Louis parait suivre ce schéma, et on a envie de croire à une fin remplie d’espoir. La tirade initiale du personnage dans la pièce de Jean-Luc Lagarce (1990) est assez pessimiste: « Ça pourrait être agréable, comme dans les romans où tout finit en beauté et on finirait par s’aimer. On rirait avec bêtises. Ils fermeraient les yeux sur les erreurs. Ou ils me reprocheraient tout. Ne me pardonnerait rien. Ça pleurerait, ça crierait comme dans les feuilletons qui ne se posent pas de questions. Les secrets, les sanglots. Les reproches. Qu’est-ce qu’ils feront quand je leur dirais. Quand je leur dirais que je m’en vais. Que je ne reviendrais pas, de manière définitive en souillant leurs souvenirs. Qu’est-ce qui se passera. Imprévisible. Et pourtant, ce n’est qu’un déjeuner en famille. C’est pas la fin du monde. ». Certes, ce n’est pas la fin du monde. Mais c’est la fin d’un monde, celui d’avant, celui du silence et de la solitude.

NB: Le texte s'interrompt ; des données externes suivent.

(** A step that leaves the document and the tracked list alone. *)
Lemma rendered_same st st' :
  trackedItems st' = trackedItems st → alertOverlays st' = alertOverlays st →
  trackedSections st' = trackedSections st → rendered st st'.
Proof. intros H1 H2 H3. split; [done|]. split; [by rewrite H3|]. rewrite H2. by left. Qed.

Lemma isAlertDismissed_rendered now key st : rendered st (isAlertDismissed now key st).2.
Proof.
  unfold isAlertDismissed. destruct (dismissedAlerts st !! key) as [e|]; [|apply rendered_refl].
  destruct (e <? now); [|apply rendered_refl]. by apply rendered_same.
Qed.

Lemma someOpenUndismissed_rendered now (l : list TrackedSection) st :
  rendered st (someOpenUndismissed now l st).2.
Proof.
  revert st. induction l as [|item l IH]; intros st; [apply rendered_refl|].
  cbn [someOpenUndismissed]. destruct (String.eqb (lastStatus item) "O"); [|apply IH].
  pose proof (isAlertDismissed_rendered now (trackedKey item) st) as Hd.
  destruct (isAlertDismissed now (trackedKey item) st) as [d st1]. cbn [snd] in Hd.
  destruct d; cbn [negb]; [|exact Hd]. eapply rendered_trans; [exact Hd|apply IH].
Qed.

Lemma showAlertOverItem_rendered key st :
  key ∈ trackedItems st → rendered st (showAlertOverItem key st).
Proof.
  intros Hk. unfold showAlertOverItem. case_bool_decide; [apply rendered_refl|].
  split; [done|]. split; [done|]. cbn. intros k Hin.
  apply elem_of_union in Hin as [Hin|Hin]; [|by left].
  apply elem_of_singleton in Hin as ->. by right.
Qed.

Lemma alertOne_rendered now st (acts : list TrackedSection) item :
  rendered st (alertOne now (st, acts) item).1.
Proof.
  unfold alertOne. case_bool_decide; cbn [negb]; [|apply rendered_refl].
  pose proof (isAlertDismissed_rendered now (trackedKey item) st) as Hd.
  destruct (isAlertDismissed now (trackedKey item) st) as [d st1]. cbn [snd] in Hd.
  destruct d; [exact Hd|]. case_bool_decide as Hin; [|exact Hd]. cbn [fst].
  eapply rendered_trans; [exact Hd|]. by apply showAlertOverItem_rendered.
Qed.

Lemma foldl_alertOne_rendered now (l : list TrackedSection) st (acts : list TrackedSection) :
  rendered st (foldl (alertOne now) (st, acts) l).1.
Proof.
  revert st acts. induction l as [|item l IH]; intros st acts; [apply rendered_refl|].
  cbn [foldl]. pose proof (alertOne_rendered now st acts item) as H1.
  destruct (alertOne now (st, acts) item) as [st1 acts1]. cbn [fst] in H1.
  eapply rendered_trans; [exact H1|apply IH].
Qed.

Lemma triggerOpenAlert_rendered now (l : list TrackedSection) st :
  rendered st (triggerOpenAlert now l st).
Proof.
  unfold triggerOpenAlert. destruct l as [|x l]; [apply rendered_refl|].
  pose proof (foldl_alertOne_rendered now (x :: l) st []) as H1.
  destruct (foldl (alertOne now) (st, []) (x :: l)) as [st1 acts]. cbn [fst] in H1.
  eapply rendered_trans; [exact H1|].
  set (tone := bool_decide (0 < length acts)%nat && soundEnabled st1).
  set (st2 := if tone then startAlertSound st1 else st1).
  assert (H2 : rendered st1 st2).
  { subst st2. destruct tone; [|apply rendered_refl]. unfold startAlertSound.
    destruct (isAlerting (log StartTone st1)); by apply rendered_same. }
  eapply rendered_trans; [exact H2|].
  destruct (bool_decide (0 < length acts)%nat && notifyEnabled st2); [|apply rendered_refl].
  by apply rendered_same.
Qed.

Lemma filterAsking_rendered now before after (l : list TrackedSection) st :
  rendered st (filterAsking now before after l st).2.
Proof.
  revert st. induction l as [|item l IH]; intros st; [apply rendered_refl|].
  cbn [filterAsking]. destruct (before item); [|apply IH].
  pose proof (isAlertDismissed_rendered now (trackedKey item) st) as Hd.
  destruct (isAlertDismissed now (trackedKey item) st) as [d st1]. cbn [snd] in Hd.
  specialize (IH st1). destruct (filterAsking now before after l st1) as [kept st2].
  cbn [snd] in *. eapply rendered_trans; [exact Hd|exact IH].
Qed.

Lemma foldl_resurface_rendered (l : list TrackedSection) st :
  rendered st (foldl resurface st l).
Proof.
  revert st. induction l as [|item l IH]; intros st; [apply rendered_refl|].
  cbn [foldl]. eapply rendered_trans; [|apply IH].
  unfold resurface. case_bool_decide; [|apply rendered_refl].
  by apply showAlertOverItem_rendered.
Qed.

Lemma stopAlertSound_rendered st : rendered st (stopAlertSound st).
Proof. unfold stopAlertSound. destruct (negb _); by apply rendered_same. Qed.

Lemma dismissAlertFor5Minutes_rendered now key st :
  rendered st (dismissAlertFor5Minutes now key st).
Proof.
  unfold dismissAlertFor5Minutes, hasActiveUndismissedOpenAlerts.
  set (st0 := saveDismissedAlerts _).
  assert (H0 : rendered st st0) by by apply rendered_same.
  pose proof (someOpenUndismissed_rendered now (trackedSections st0) st0) as H1.
  destruct (someOpenUndismissed now (trackedSections st0) st0) as [active st1].
  cbn [snd] in H1.
  assert (H2 : rendered st1 (if negb active then stopAlertSound st1 else st1)).
  { destruct active; [apply rendered_refl|apply stopAlertSound_rendered]. }
  eapply rendered_trans; [exact H0|]. eapply rendered_trans; [exact H1|].
  eapply rendered_trans; [exact H2|]. by apply rendered_same.
Qed.

Lemma runDue_rendered now (timers : list (Z * string)) st : rendered st (runDue now timers st).
Proof.
  revert st. induction timers as [|[due key] timers IH]; intros st.
  - by apply rendered_same.
  - cbn [runDue]. destruct (due <=? now).
    + eapply rendered_trans; [|apply IH]. by apply rendered_same.
    + eapply rendered_trans; [apply IH|]. by apply rendered_same.
Qed.

Lemma renderTrackedList_onPage st : onPage (renderTrackedList st).
Proof. split; [done|]. cbn. intros key Hk. by apply elem_of_empty in Hk. Qed.

Lemma toggleTrack_onPage now (c s n t sec comp status : string) st :
  onPage st → onPage (toggleTrack now c s n t sec comp status st).
Proof.
  intros Hp. unfold toggleTrack. case_bool_decide; [exact Hp|].
  match goal with |- context [renderTrackedList ?s] => set (st1 := renderTrackedList s) end.
  assert (H1 : onPage st1) by apply renderTrackedList_onPage.
  destruct (String.eqb status "O"); [|exact H1].
  eapply rendered_onPage; [apply triggerOpenAlert_rendered|exact H1].
Qed.

Lemma untrack_onPage now (c : string) (r : option string) st : onPage (untrack now c r st).
Proof.
  unfold untrack. destruct (hasActiveUndismissedOpenAlerts now _) as [active st1].
  apply renderTrackedList_onPage.
Qed.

Louis souffre, mais il ne souffre plus seul. La pièce se termine sur une note défaitiste, son auteur conte son histoire et on comprend que face au sida, il a du mal à garder espoir. Mais Dolan propose peut-être une fin ouverte et plus libre. « On sera mieux préparé la prochaine fois » confie la mère. Parole d’espoir? C’est à chacun de l’interpréter. Une phrase, peut-être, pourra vous convaincre. Une phrase plutôt banale mais importante à rappeler. Une phrase sincère enfin, de la part d’un réalisateur éminemment touchant et vivant dans chacun de ses films:
« Je pense que tout est possible à qui rêve, ose, travaille et n’abandonne jamais. », Xavier Dolan.